Lemma presents_dec subject_name n : subject_name_wf subject_name ->
  Decision (presents subject_name n).
Proof.
  intros Hwf. destruct subject_name as [dns_name|[t o|t o]], n; simpl in *;
    try (right; tauto); try apply _.
  destruct (decide (dns_id_syntax Presented Yes name)) as [Hp|Hp]; [|right; tauto].
  destruct (matches_reference_dec name (dns_name_bytes dns_name) Hp Hwf); [left|right]; tauto.
Defined.

Section SubjectNameProperty.
Context {U : Untrusted} {L : UntrustedLaws U}.

Lemma matches_ip_address_eq o n (P : GeneralName -> Prop) (d : Decision (P n)) :
  (P n <-> exists p, n = GnIpAddress p /\ p = o /\ (length p = 4 \/ length p = 16)%nat) ->
  matches_ip_address o (Ok n) = if d then Some (Ok tt) else None.
Proof.
  intros HP. destruct n as [p|p|p|p|tag]; simpl; try (destruct d; naive_solver).
  rewrite ip_reference_matching_eq. case_bool_decide; destruct d; naive_solver.
Qed.

(** C10: Verifying a certificate for a subject name succeeds exactly when one
    of the names that the certificate lists (before the first malformed one)
    is a DNS name that matches it, or the same address; otherwise the error
    is the one of the malformed name, or that no name matches. *)
Theorem verify_cert_subject_name_spec cert subject_name : subject_name_wf subject_name ->
  let items := subject_name_items cert subject_name in
  match verify_cert_subject_name cert subject_name with
  | Ok _ => exists n, n ∈ names_of items /\ presents subject_name n
  | Err e => (forall n, n ∈ names_of items -> ~ presents subject_name n) /\
             e = default CertNotValidForName (error_of items)
  | Panic | OutOfFuel => False
  end.
Proof.
  intros Hwf items. set (dec := fun n => presents_dec subject_name n Hwf).
  assert (verify_cert_subject_name cert subject_name =
    find_name (match subject_name with
               | SubjectDnsName _ => NameIterator_new (Some (subject cert)) (subject_alt_name cert) Ignore
               | SubjectIpAddress _ => NameIterator_new None (subject_alt_name cert) Ignore
               end)
      (match subject_name with
       | SubjectDnsName dns_name => matches_dns_name (dns_name_bytes dns_name)
       | SubjectIpAddress (V4 _ o) | SubjectIpAddress (V6 _ o) => matches_ip_address o
       end)) as ->.
  { destruct subject_name as [dns_name|[t o|t o]]; try done. simpl in *.
    unfold verify_cert_dns_name, DnsNameRef_as_ref. by rewrite (as_ref_ok Reference No). }
  destruct subject_name as [dns_name|address]; simpl in Hwf.
  - apply (@find_name_spec U L _ _ _ _ (presents (SubjectDnsName dns_name)) dec); [|done].
    intros n. unfold dec. generalize (presents_dec (SubjectDnsName dns_name) n Hwf).
    destruct n as [p|p|p|p|tag]; intros d; simpl in *; try (by destruct d).
    unfold presented_id_matches_reference_id.
    destruct (decide (dns_id_syntax Presented Yes p)) as [Hp|Hp].
    + rewrite internal_valid by done.
      pose proof (matches_reference_iff p (dns_name_bytes dns_name) Hp Hwf) as Hiff.
      destruct (matches_valid _ _ _), d; naive_solver.
    + rewrite internal_invalid_presented by done. destruct d; naive_solver.
  - destruct address as [t o|t o];
      (apply (@find_name_spec U L _ _ _ _ (presents (SubjectIpAddress _)) dec); [|done]);
      intros n; apply (matches_ip_address_eq _ _ (presents (SubjectIpAddress _)));
      destruct n; simpl; naive_solver.
Qed.
End SubjectNameProperty.
Lemma eku_iff purposes eku :
  read_all_optional purposes BadDer (eku_check eku) = Ok tt <-> eku_allows eku purposes.
Proof.
  rewrite eku_eq. unfold eku_allows. destruct purposes as [v|]; [|by destruct eku].
  transitivity (lists_purpose eku v); [|by destruct eku].
  rewrite read_all_ok, <- (eku_loop_iff eku (S (length v)) v) by lia. den. split; [eauto|].
  intros [l Hl]. by rewrite <- (eku_loop_end _ _ _ _ Hl).
Qed.

(** The three checks together. *)
Lemma check_issuer_independent_properties_iff cert time used_as_ca sub_ca_count eku :
  check_issuer_independent_properties cert time used_as_ca sub_ca_count eku = Ok tt <->
  validity_contains time (validity cert) /\
  basic_constraints_allow used_as_ca sub_ca_count (basic_constraints cert) /\
  eku_allows eku (Cert.eku cert).
Proof.
  unfold check_issuer_independent_properties.
  rewrite <- check_validity_iff, <- check_basic_constraints_iff, <- eku_iff.
  rewrite obind_ok. setoid_rewrite obind_ok. split.
  - by intros ([] & -> & [] & -> & ->).
  - intros (H1 & H2 & H3). eauto.
Qed.

Lemma key_usage_check_iff ku : key_usage_check CrlSign ku = Ok tt <-> key_usage_allows_crl_sign ku.
Proof.
  unfold key_usage_check, key_usage_allows_crl_sign. destruct ku as [v|]; [|done].
  rewrite run_new, obind_ok. setoid_rewrite obind_ok. setoid_rewrite bit_string_flags_eq. split.
  - intros (b & Hb & flags & Hf & Hbit) v' [= <-].
    destruct (den (expect_tag BitString) v) as [o rest] eqn:E. simpl in Hb. subst o.
    apply expect_tag_iff in E as [-> Hl]. destruct b as [|padding bits]; [done|].
    destruct (last bits) as [last_byte|] eqn:El; [|by destruct (u8_eqb padding x00)].
    destruct (Z.leb_spec (u8_to_Z padding) 7); [|done]. simpl in Hf.
    destruct (Z.eqb_spec (u8_to_Z last_byte mod 2 ^ u8_to_Z padding) 0); [|done].
    injection Hf as <-. rewrite bit_set_eq in Hbit by done. cbn [key_usage_bit] in Hbit.
    exists padding, bits, last_byte, rest. split_and!; try done.
    change (Z.to_nat 6) with 6%nat in Hbit. by destruct (bits_of _ !! 6%nat) as [[]|].
  - intros H. destruct (H v eq_refl) as (padding & bits & last_byte & rest & -> & Hl & Hlast & Hp & Hm & Hb).
    exists (padding :: bits). split.
    { by rewrite (proj2 (expect_tag_iff BitString _ (padding :: bits) rest)). }
    exists {| raw_bits := bits |}. rewrite Hlast, (proj2 (Z.leb_le _ _)), Hm by done.
    split; [done|]. rewrite bit_set_eq by done. cbn [key_usage_bit].
    change (Z.to_nat 6) with 6%nat. by rewrite Hb.
Qed.

(** *** Totality *)
Lemma ends_check_validity panics time : Ends panics (check_validity time).
Proof. unfold check_validity. ends. Qed.

Lemma ends_eku_loop panics eku : forall fuel v, (length v < fuel)%nat ->
  ends panics (fst (den (eku_loop fuel eku) v)).
Proof.
  induction fuel as [|fuel IH]; intros v Hfuel; [lia|]. cbn [eku_loop]. den.
  pose proof (ends_expect_tag panics OID v) as H.
  destruct (den (expect_tag OID) v) as [[o| | |] l] eqn:E; try done.
  apply expect_tag_iff in E as [-> _].
  destruct (key_purpose_id_equals eku o); den; [done|].
  destruct l as [|c l]; den; [done|]. apply IH. rewrite length_app in Hfuel.
  pose proof (length_tlv (tag_u8 OID) o). simpl in *. lia.
Qed.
+ + +
» WHAT YOU NEED TO DO: Lines in scope run from the one holding "injection Hf as" to the last line of the material above; transcribe them exactly and omit the rest.

» SOLUTION FOR THIS TASK:
    injection Hf as <-. rewrite bit_set_eq in Hbit by done. cbn [key_usage_bit] in Hbit.
    exists padding, bits, last_byte, rest. split_and!; try done.
    change (Z.to_nat 6) with 6%nat in Hbit. by destruct (bits_of _ !! 6%nat) as [[]|].
  - intros H. destruct (H v eq_refl) as (padding & bits & last_byte & rest & -> & Hl & Hlast & Hp & Hm & Hb).
    exists (padding :: bits). split.
    { by rewrite (proj2 (expect_tag_iff BitString _ (padding :: bits) rest)). }
    exists {| raw_bits := bits |}. rewrite Hlast, (proj2 (Z.leb_le _ _)), Hm by done.
    split; [done|]. rewrite bit_set_eq by done. cbn [key_usage_bit].
    change (Z.to_nat 6) with 6%nat. by rewrite Hb.
Qed.

(** *** Totality *)
Lemma ends_check_validity panics time : Ends panics (check_validity time).
Proof. unfold check_validity. ends. Qed.

Lemma ends_eku_loop panics eku : forall fuel v, (length v < fuel)%nat ->
  ends panics (fst (den (eku_loop fuel eku) v)).
Proof.
  induction fuel as [|fuel IH]; intros v Hfuel; [lia|]. cbn [eku_loop]. den.
  pose proof (ends_expect_tag panics OID v) as H.
  destruct (den (expect_tag OID) v) as [[o| | |] l] eqn:E; try done.
  apply expect_tag_iff in E as [-> _].
  destruct (key_purpose_id_equals eku o); den; [done|].
  destruct l as [|c l]; den; [done|]. apply IH. rewrite length_app in Hfuel.
  pose proof (length_tlv (tag_u8 OID) o). simpl in *. lia.
Qed.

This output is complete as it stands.